Omar misst also auf heuchlerische Art mit zweierlei Maß. Der Fall hat aber darüber hinaus eine allgemeine Bedeutung. Als Omar mit dem Finger auf die Pro-Israel-Lobby zeigte, die angeblich den Kongress beeinflusse, da war ihr natürlich klar, dass jeder Mensch, der einen Computer mit Internetzugang besitzt, mit wenigen Klicks in Erfahrung bringen kann, von welchen Lobbygruppen und Privatunternehmen Ilhan Omar Geld erhält.
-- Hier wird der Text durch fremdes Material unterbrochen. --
(* ===== verification/DumpFloodSpec.v ===== *)
(** * A network of libdump hosts: the flood of a request ends (Dump.v) *)
From S2P Require Import Prelude.
From S2P Require Import Hash.
From S2P Require Import HashSpec.
From S2P Require Import Dump.
From S2P Require Import DumpSpec.

Implicit Types (bs : list Z) (p : pkt_t) (w : dump_world_t) (effs : list effect).

(** ** Inverting a successful run *)

Lemma bind_Ok {A B} (m : result A) (f : A → result B) b :
  m ≫= f = Ok b → ∃ a, m = Ok a ∧ f a = Ok b.
Proof. destruct m; [| done | done]. eauto. Qed.

Lemma lift_Ok {A} (o : option A) a : lift o = Ok a → o = Some a.
Proof. destruct o; [by intros [= ->] | done]. Qed.

Ltac ok_step :=
  match goal with
  | H : Ok _ = Ok _ |- _ => injection H as H; subst
  | H : Exit = Ok _ |- _ => discriminate H
  | H : Undef = Ok _ |- _ => discriminate H
  | H : mbind _ _ = Ok _ |- _ => apply bind_Ok in H as (? & ? & H)
  | H : lift _ = Ok _ |- _ => apply lift_Ok in H
  | H : match ?x with _ => _ end = Ok _ |- _ => destruct x eqn:?
  | H : (_, _) = (_, _) |- _ => injection H as H; subst
  end.
Ltac ok_inv := repeat ok_step; simplify_eq.

(** ** Fields of a message *)

Definition type_field bs : Z := of_be (take 2 (drop 12 bs)).
Definition id_field bs : Z := of_be (take 4 (drop 8 bs)).

Arguments type_field : simpl never.
Arguments id_field : simpl never.

Lemma type_field_packet p : type_field (packet_bytes p) = of_be (be16 (pkt_type p)).
Proof. done. Qed.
Dass sie sich gar nicht ertappt und als Heuchlerin überführt fühlt, muss daran liegen, dass sie sich keines Unrechts bewusst ist: In ihrem Weltbild erhält sie selbst Geldzuwendungen von den Guten, ihre Gegner aber von den Bösen, und nur Letztere sind für sie überhaupt eine „Lobby“. Dazu zählt sie „AIPAC, die NRA [Verband der amerikanischen Waffenbesitzer] oder die Mineralölindustrie“. Die Klaviatur, auf der Omar spielt, brauchte sie nicht zu erfinden; es sind Vorstellungen, die die Berichterstattung der Presse seit Jahrzehnten in den Köpfen festgesetzt hat: Wer sich für Israel einsetzt, ist Teil einer – illegitimen – „Lobby“. Wer Hass auf Israel schürt, ist kein Lobbyist, sondern ein „Menschenrechtler“. Was Omar noch hinzugefügt hat, ist die Vorstellung, dass die Pro-Israel-Bewegung ihren Einfluss dem Geld verdanke.

In Wahrheit ist es andersherum: Es ist die Industrie von Anti-Israel-NGOs, die allein durch Geld aufrechterhalten wird: Geld von westeuropäischen Staaten und Kirchen oder vom „New Israel Fund“, der wiederum von George Soros finanziert wird. Die „Israel-Lobby“ hingegen ist eine Massenbewegung: AIPAC hat über 100.000 Mitglieder, B’nai B’rith mehr als 500.000, „Christians United for Israel“ über vier Millionen. Dass sie von der Öffentlichkeit so stark wahrgenommen werden, verdanken diese Organisationen dem persönlichen Engagement ihrer Mitglieder, nicht der Bestechung von Abgeordneten. Es sind demokratische Volksbewegungen – was man von Omars Unterstützern nicht sagen kann.